CLI YAML Reference
A tiders YAML config has six top-level sections:
project: # pipeline metadata (required)
provider: # data source (required)
contracts: # ABI + address helpers (optional)
query: # what data to fetch (required)
steps: # transformation pipeline (optional)
writer: # where to write output (required)
table_aliases: # rename default table names (optional)
project
project:
name: my_pipeline # project name
description: My description. # project description
repository: https://github.com/yulesa/tiders # optional — informative only
environment_path: "../../.env" # optional — allows to override the .env file path
provider
provider:
kind: hypersync # hypersync | sqd | rpc
url: ${PROVIDER_URL}
bearer_token: ${TOKEN} # HyperSync only, optional
See Providers for full details.
contracts
Optional list of contracts. If a ABI path is defined, Tiders reads the events and functions signatures. Addresses, signatures, topic0 and ABI-derived values can be referenced by name anywhere in provider: or query:.
contracts:
- name: MyToken
address: "0xabc123..."
abi: ./MyToken.abi.json
chain_id: ethereum # numeric chain ID or a chain name for some chains
Reference syntax:
| Reference | Resolves to |
|---|---|
MyToken.address | The contract address string |
MyToken.Events.Transfer.topic0 | Keccak-256 hash of the event signature |
MyToken.Events.Transfer.signature | Full event signature string |
MyToken.Functions.transfer.selector | 4-byte function selector |
MyToken.Functions.transfer.signature | Full function signature string |
query
The query defines what blockchain data to fetch: the block range, which tables to include, what filters to apply, and which fields to select.
See Query for full details on EVM and SVM query options, field selection, and request filters.
EVM
query:
kind: evm
from_block: 18000000
to_block: 18001000 # optional
include_all_blocks: false # optional
fields:
log: [address, topic0, topic1, topic2, topic3, data, block_number, transaction_hash, log_index]

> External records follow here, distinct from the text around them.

(** * The SwingSet vat loader and kernel replay: a shallow embedding

    The loader ([makeVatLoader]) is translated from
    [src/unnamed/part_002]; JavaScript objects used as option bags are
    finite maps from property names to values, and the collaborators the
    loader receives in [stuff] are fields of a record.  Calls to the
    collaborators are recorded, in program order, in a log threaded
    through a small state-and-error monad. *)

From Stdlib Require Import Ascii String ZArith.
From stdpp Require Import gmap strings pretty list fin_maps.

Open Scope string_scope.
Open Scope list_scope.

(** ** JavaScript values *)

(** Objects and functions are opaque references: the loader never looks
    inside a bundle, a console, a translator table or a manager.  [JNum]
    holds an integer of the safe range (its [0] stands for both zeros);
    every other number that is not NaN (a fraction, an integer beyond the
    safe range, an infinity) is an opaque [JNumOther].  A string is held
    as its UTF-8 bytes. *)
Inductive jsval : Type :=
  | JUndefined
  | JNull
  | JBool (b : bool)
  | JNum (z : Z)
  | JNaN
  | JNumOther (ref : positive)
  | JStr (s : string)
  | JObject (ref : positive)
  | JFunction (ref : positive).

#[global] Instance jsval_eq_dec : EqDecision jsval.
Proof. solve_decision. Defined.

(** ToBoolean. *)
Definition truthy (v : jsval) : bool :=
  match v with
  | JUndefined | JNull | JNaN => false
  | JBool b => b
  | JNum z => negb (Z.eqb z 0)
  | JStr s => negb (String.eqb s "")
  | JNumOther _ | JObject _ | JFunction _ => true
  end.

(** The [typeof] operator. *)
Definition typeof (v : jsval) : string :=
  match v with
  | JUndefined => "undefined"
  | JNull => "object"
  | JBool _ => "boolean"
  | JNum _ | JNaN | JNumOther _ => "number"
  | JStr _ => "string"
  | JObject _ => "object"
  | JFunction _ => "function"
  end.

(** [v != null]: loose inequality with [null] is false only for [null]
    and [undefined]. *)
Definition not_nullish (v : jsval) : bool :=
  match v with
  | JUndefined | JNull => false
  | _ => true
  end.

(** [a || b] *)
Definition js_or (a b : jsval) : jsval := if truthy a then a else b.

(** A plain object: own properties by name. *)
Abbreviation obj := (gmap string jsval).

(** [k in o] *)
Definition has_prop (k : string) (o : obj) : bool := bool_decide (is_Some (o !! k)).

(** [o.k] *)
Definition get (o : obj) (k : string) : jsval := default JUndefined (o !! k).

(** [const { k = d } = o]: the default is taken when the property is
    missing or holds [undefined]. *)
Definition get_default (o : obj) (k : string) (d : jsval) : jsval :=
  match get o k with
  | JUndefined => d
  | v => v
  end.

(** [{ ...a, ...b }]: properties of [b] win. *)
Definition spread (a b : obj) : obj := b ∪ a.

(** [{ ...a, k: v }] *)
Definition set_prop (k : string) (v : jsval) (a : obj) : obj := <[k := v]> a.

(** ** Strings *)

Definition is_space (c : ascii) : bool :=
  match c with
  | " "%char | "009"%char | "010"%char | "011"%char | "012"%char | "013"%char => true
  | _ => false
  end.

(** The white space and line terminators of JavaScript beyond ASCII, as
    UTF-8: U+00A0 in two bytes; U+1680, U+2000 to U+200A, U+2028, U+2029,
    U+202F, U+205F, U+3000 and U+FEFF in three. *)
Definition space2 : list (ascii * ascii) := [ ("194", "160") ]%char.

Definition space3 : list (ascii * ascii * ascii) :=
  [ ("225", "154", "128");
    ("226", "128", "128"); ("226", "128", "129"); ("226", "128", "130");
    ("226", "128", "131"); ("226", "128", "132"); ("226", "128", "133");
    ("226", "128", "134"); ("226", "128", "135"); ("226", "128", "136");
    ("226", "128", "137"); ("226", "128", "138");
    ("226", "128", "168"); ("226", "128", "169"); ("226", "128", "175");
    ("226", "129", "159");
    ("227", "128", "128");
    ("239", "187", "191") ]%char.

block: [number, timestamp]
transaction: [hash, from, to, value]
trace: [action_from, action_to, action_value]
logs:
- topic0: "Transfer(address,address,uint256)" # signature or 0x hex
address: "0xabc..."
include_blocks: true
transactions:
- from: ["0xabc..."]
include_blocks: true
traces:
- action_from: ["0xabc..."]
SVM
query:
kind: svm
from_block: 330000000
to_block: 330001000
include_all_blocks: true
fields:
instruction: [block_slot, program_id, data, accounts]
transaction: [signature, fee]
block: [slot, timestamp]
instructions:
- program_id: ["JUP6LkbZbjS1jKKwapdHNy74zcZ3tLUZoi5QNyVTaV4"]
include_transactions: true
transactions:
- signer: ["0xabc..."]
logs:
- kind: [program, system_program]
balances:
- account: ["0xabc..."]
token_balances:
- mint: ["..."]
rewards:
- pubkey: ["..."]
steps
Steps are transformations applied to each batch of data before writing. They run in order and can decode, cast, encode, join, or apply custom logic.
See Steps for full details on each step kind.
evm_decode_events
Decode EVM log events using an ABI signature
- kind: evm_decode_events
config:
event_signature: "Transfer(address indexed from, address indexed to, uint256 amount)"
output_table: transfers # optional — name of the output table for decoded results, default: "decoded_logs"
input_table: logs # optional — name of the input table to decode, default: "logs"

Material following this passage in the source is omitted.